- [Problem statement]: Please set down every entry from the listing below, word for word.
- - - - - - -
(** * BlockchainVisualization: the chain visualisation component

    A shallow embedding of [components/BlockchainVisualization.tsx]: the
    effect that builds the Three.js scene for a list of blocks, its
    animation callback, its resize handler and its cleanup.

    JavaScript numbers are IEEE-754 binary64 values; they are modelled by
    the kernel's primitive floats, which implement the same format with
    round-to-nearest-even.  [Math.cos] and [Math.sin] are left
    implementation-approximated by ECMAScript, so the development takes
    them as section variables. *)

From Stdlib Require Import ZArith List Bool Lia String Ascii DecimalString Floats.
Import ListNotations.

Set Warnings "-inexact-float".
Local Open Scope Z_scope.

(** ** JavaScript values and completions *)

Module JS.

Definition number := float.

(** An integer read as a number (exact below 2^53, correctly rounded
    above). *)
Definition of_Z (n : Z) : number :=
  SF2Prim (binary_normalize prec emax n 0 false).

Definition of_nat (n : nat) : number := of_Z (Z.of_nat n).

(** The binary32 rounding of a number, as performed when a value is
    stored into a [Float32Array]; the result is read back as a
    binary64 number. *)
Definition fround (v : number) : number :=
  match Prim2SF v with
  | S754_finite s m e =>
      SF2Prim (binary_normalize 24 128 (if s then Z.neg m else Z.pos m) e s)
  | _ => v
  end.
(** * inkmap: the layer render tasks, the WFS request builder, the scale bar
      and the worker-side Image polyfill

    A shallow embedding of
      - [src/printer/layers.js]    (createLayer and the four layer variants),
      - [src/printer/utils.js]     (setFrameState, generateGetFeatureUrl),
      - [src/printer/scalebar.js]  (getScaleBarParams, renderScaleBar),
      - [src/worker/polyfills.js]  (the Image class of the worker thread).

    Conventions of the embedding.
      - A JavaScript number is a [number]: an exact rational, the two
        infinities or NaN.  Signed zeros and binary rounding are not
        represented: the arithmetic is exact, and it neither overflows nor
        underflows.  Properties of the scale bar are therefore stated for
        point resolutions of moderate size and in a form that does not
        depend on the last bit of a quotient.
      - [undefined] is [None].
      - Code that writes to the console or throws runs in the monad [Js].
      - OpenLayers, RxJS and the browser are libraries: what the code asks of
        them (the tile queue, URL parsing, text measuring, ...) is either
        modelled next to its use, with a comment saying what it stands for, or
        taken as a section variable.  Their constructors are taken to
        succeed: a TypeError raised inside [new WFS] (a version without a
        GML format) or [new WMTSTileGrid] (a grid without resolutions) is
        not represented.  Where a task is said to be returned, it is
        under that assumption. *)

From Stdlib Require Import ZArith QArith Qround List String Ascii Bool Lia.
From Stdlib Require Import DecimalString Qpower Lqa.
Import ListNotations.

Local Open Scope string_scope.
Local Open Scope Z_scope.

(* ------------------------------------------------------------------------- *)
(** ** JavaScript numbers *)

Module JsNumber.

Inductive number : Type :=
| Fin (q : Q)
| PosInf
| NegInf
| NaN.

Definition ofZ (z : Z) : number := Fin (inject_Z z).
Definition ofNat (n : nat) : number := ofZ (Z.of_nat n).

Definition isNaN (x : number) : bool :=
  match x with NaN => true | _ => false end.

(** Equality of numbers as values: rationals are compared by [Qeq]. *)
Definition num_eq (x y : number) : Prop :=
  match x, y with
  | Fin a, Fin b => (a == b)%Q
  | PosInf, PosInf | NegInf, NegInf | NaN, NaN => True
  | _, _ => False
  end.

(** [x === y] on numbers: NaN is different from everything. *)
Definition strictEq (x y : number) : bool :=
  match x, y with
  | Fin a, Fin b => Qeq_bool a b
  | PosInf, PosInf | NegInf, NegInf => true
  | _, _ => false
  end.

(** [x < y] *)
Definition lt (x y : number) : bool :=
  match x, y with
  | NaN, _ | _, NaN => false
  | Fin a, Fin b => match (a ?= b)%Q with Lt => true | _ => false end
  | NegInf, (Fin _ | PosInf) => true
  | Fin _, PosInf => true
  | _, _ => false
  end.

(** [x >= y] *)
Definition ge (x y : number) : bool :=
  match x, y with
  | NaN, _ | _, NaN => false
  | Fin a, Fin b => Qle_bool b a
  | PosInf, _ => true
  | _, NegInf => true
  | _, _ => false
  end.

Definition neg (x : number) : number :=
  match x with
  | Fin a => Fin (- a)
  | PosInf => NegInf
  | NegInf => PosInf
  | NaN => NaN
  end.

Definition add (x y : number) : number :=
  match x, y with
  | NaN, _ | _, NaN => NaN
  | Fin a, Fin b => Fin (a + b)
  | PosInf, NegInf | NegInf, PosInf => NaN
  | PosInf, _ | _, PosInf => PosInf
  | NegInf, _ | _, NegInf => NegInf
  end.

Definition sub (x y : number) : number := add x (neg y).

(** The infinity with the sign of [s * t], NaN when one of them is zero. *)
Definition signedInf (s t : comparison) : number :=
  match s, t with
  | Eq, _ | _, Eq => NaN
  | Gt, Gt | Lt, Lt => PosInf
  | _, _ => NegInf
  end.

Definition sign (x : number) : comparison :=
  match x with
  | Fin a => (a ?= 0)%Q
  | PosInf => Gt
  | NegInf => Lt
  | NaN => Eq
  end.

Definition mul (x y : number) : number :=
  match x, y with
  | NaN, _ | _, NaN => NaN
  | Fin a, Fin b => Fin (a * b)
  | _, _ => signedInf (sign x) (sign y)
  end.

Definition div (x y : number) : number :=
  match x, y with
  | NaN, _ | _, NaN => NaN
  | Fin a, Fin b =>
      if Qeq_bool b 0 then signedInf (sign x) Gt else Fin (a / b)
  | Fin _, _ => Fin 0
  | _, Fin b => if Qeq_bool b 0 then x else signedInf (sign x) (sign y)
  | _, _ => NaN
  end.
- - - - - - -
- [Problem solution]:
(** * BlockchainVisualization: the chain visualisation component

    A shallow embedding of [components/BlockchainVisualization.tsx]: the
    effect that builds the Three.js scene for a list of blocks, its
    animation callback, its resize handler and its cleanup.

    JavaScript numbers are IEEE-754 binary64 values; they are modelled by
    the kernel's primitive floats, which implement the same format with
    round-to-nearest-even.  [Math.cos] and [Math.sin] are left
    implementation-approximated by ECMAScript, so the development takes
    them as section variables. *)

From Stdlib Require Import ZArith List Bool Lia String Ascii DecimalString Floats.
Import ListNotations.

Set Warnings "-inexact-float".
Local Open Scope Z_scope.

(** ** JavaScript values and completions *)

Module JS.

Definition number := float.

(** An integer read as a number (exact below 2^53, correctly rounded
    above). *)
Definition of_Z (n : Z) : number :=
  SF2Prim (binary_normalize prec emax n 0 false).

Definition of_nat (n : nat) : number := of_Z (Z.of_nat n).

(** The binary32 rounding of a number, as performed when a value is
    stored into a [Float32Array]; the result is read back as a
    binary64 number. *)
Definition fround (v : number) : number :=
  match Prim2SF v with
  | S754_finite s m e =>
      SF2Prim (binary_normalize 24 128 (if s then Z.neg m else Z.pos m) e s)
  | _ => v
  end.
(** * inkmap: the layer render tasks, the WFS request builder, the scale bar
      and the worker-side Image polyfill

    A shallow embedding of
      - [src/printer/layers.js]    (createLayer and the four layer variants),
      - [src/printer/utils.js]     (setFrameState, generateGetFeatureUrl),
      - [src/printer/scalebar.js]  (getScaleBarParams, renderScaleBar),
      - [src/worker/polyfills.js]  (the Image class of the worker thread).

    Conventions of the embedding.
      - A JavaScript number is a [number]: an exact rational, the two
        infinities or NaN.  Signed zeros and binary rounding are not
        represented: the arithmetic is exact, and it neither overflows nor
        underflows.  Properties of the scale bar are therefore stated for
        point resolutions of moderate size and in a form that does not
        depend on the last bit of a quotient.
      - [undefined] is [None].
      - Code that writes to the console or throws runs in the monad [Js].
      - OpenLayers, RxJS and the browser are libraries: what the code asks of
        them (the tile queue, URL parsing, text measuring, ...) is either
        modelled next to its use, with a comment saying what it stands for, or
        taken as a section variable.  Their constructors are taken to
        succeed: a TypeError raised inside [new WFS] (a version without a
        GML format) or [new WMTSTileGrid] (a grid without resolutions) is
        not represented.  Where a task is said to be returned, it is
        under that assumption. *)

From Stdlib Require Import ZArith QArith Qround List String Ascii Bool Lia.
From Stdlib Require Import DecimalString Qpower Lqa.
Import ListNotations.

Local Open Scope string_scope.
Local Open Scope Z_scope.

(* ------------------------------------------------------------------------- *)
(** ** JavaScript numbers *)

Module JsNumber.

Inductive number : Type :=
| Fin (q : Q)
| PosInf
| NegInf
| NaN.

Definition ofZ (z : Z) : number := Fin (inject_Z z).
Definition ofNat (n : nat) : number := ofZ (Z.of_nat n).

Definition isNaN (x : number) : bool :=
  match x with NaN => true | _ => false end.

(** Equality of numbers as values: rationals are compared by [Qeq]. *)
Definition num_eq (x y : number) : Prop :=
  match x, y with
  | Fin a, Fin b => (a == b)%Q
  | PosInf, PosInf | NegInf, NegInf | NaN, NaN => True
  | _, _ => False
  end.

(** [x === y] on numbers: NaN is different from everything. *)
Definition strictEq (x y : number) : bool :=
  match x, y with
  | Fin a, Fin b => Qeq_bool a b
  | PosInf, PosInf | NegInf, NegInf => true
  | _, _ => false
  end.

(** [x < y] *)
Definition lt (x y : number) : bool :=
  match x, y with
  | NaN, _ | _, NaN => false
  | Fin a, Fin b => match (a ?= b)%Q with Lt => true | _ => false end
  | NegInf, (Fin _ | PosInf) => true
  | Fin _, PosInf => true
  | _, _ => false
  end.

(** [x >= y] *)
Definition ge (x y : number) : bool :=
  match x, y with
  | NaN, _ | _, NaN => false
  | Fin a, Fin b => Qle_bool b a
  | PosInf, _ => true
  | _, NegInf => true
  | _, _ => false
  end.

Definition neg (x : number) : number :=
  match x with
  | Fin a => Fin (- a)
  | PosInf => NegInf
  | NegInf => PosInf
  | NaN => NaN
  end.

Definition add (x y : number) : number :=
  match x, y with
  | NaN, _ | _, NaN => NaN
  | Fin a, Fin b => Fin (a + b)
  | PosInf, NegInf | NegInf, PosInf => NaN
  | PosInf, _ | _, PosInf => PosInf
  | NegInf, _ | _, NegInf => NegInf
  end.

Definition sub (x y : number) : number := add x (neg y).

(** The infinity with the sign of [s * t], NaN when one of them is zero. *)
Definition signedInf (s t : comparison) : number :=
  match s, t with
  | Eq, _ | _, Eq => NaN
  | Gt, Gt | Lt, Lt => PosInf
  | _, _ => NegInf
  end.

Definition sign (x : number) : comparison :=
  match x with
  | Fin a => (a ?= 0)%Q
  | PosInf => Gt
  | NegInf => Lt
  | NaN => Eq
  end.

Definition mul (x y : number) : number :=
  match x, y with
  | NaN, _ | _, NaN => NaN
  | Fin a, Fin b => Fin (a * b)
  | _, _ => signedInf (sign x) (sign y)
  end.

Definition div (x y : number) : number :=
  match x, y with
  | NaN, _ | _, NaN => NaN
  | Fin a, Fin b =>
      if Qeq_bool b 0 then signedInf (sign x) Gt else Fin (a / b)
  | Fin _, _ => Fin 0
  | _, Fin b => if Qeq_bool b 0 then x else signedInf (sign x) (sign y)
  | _, _ => NaN
  end.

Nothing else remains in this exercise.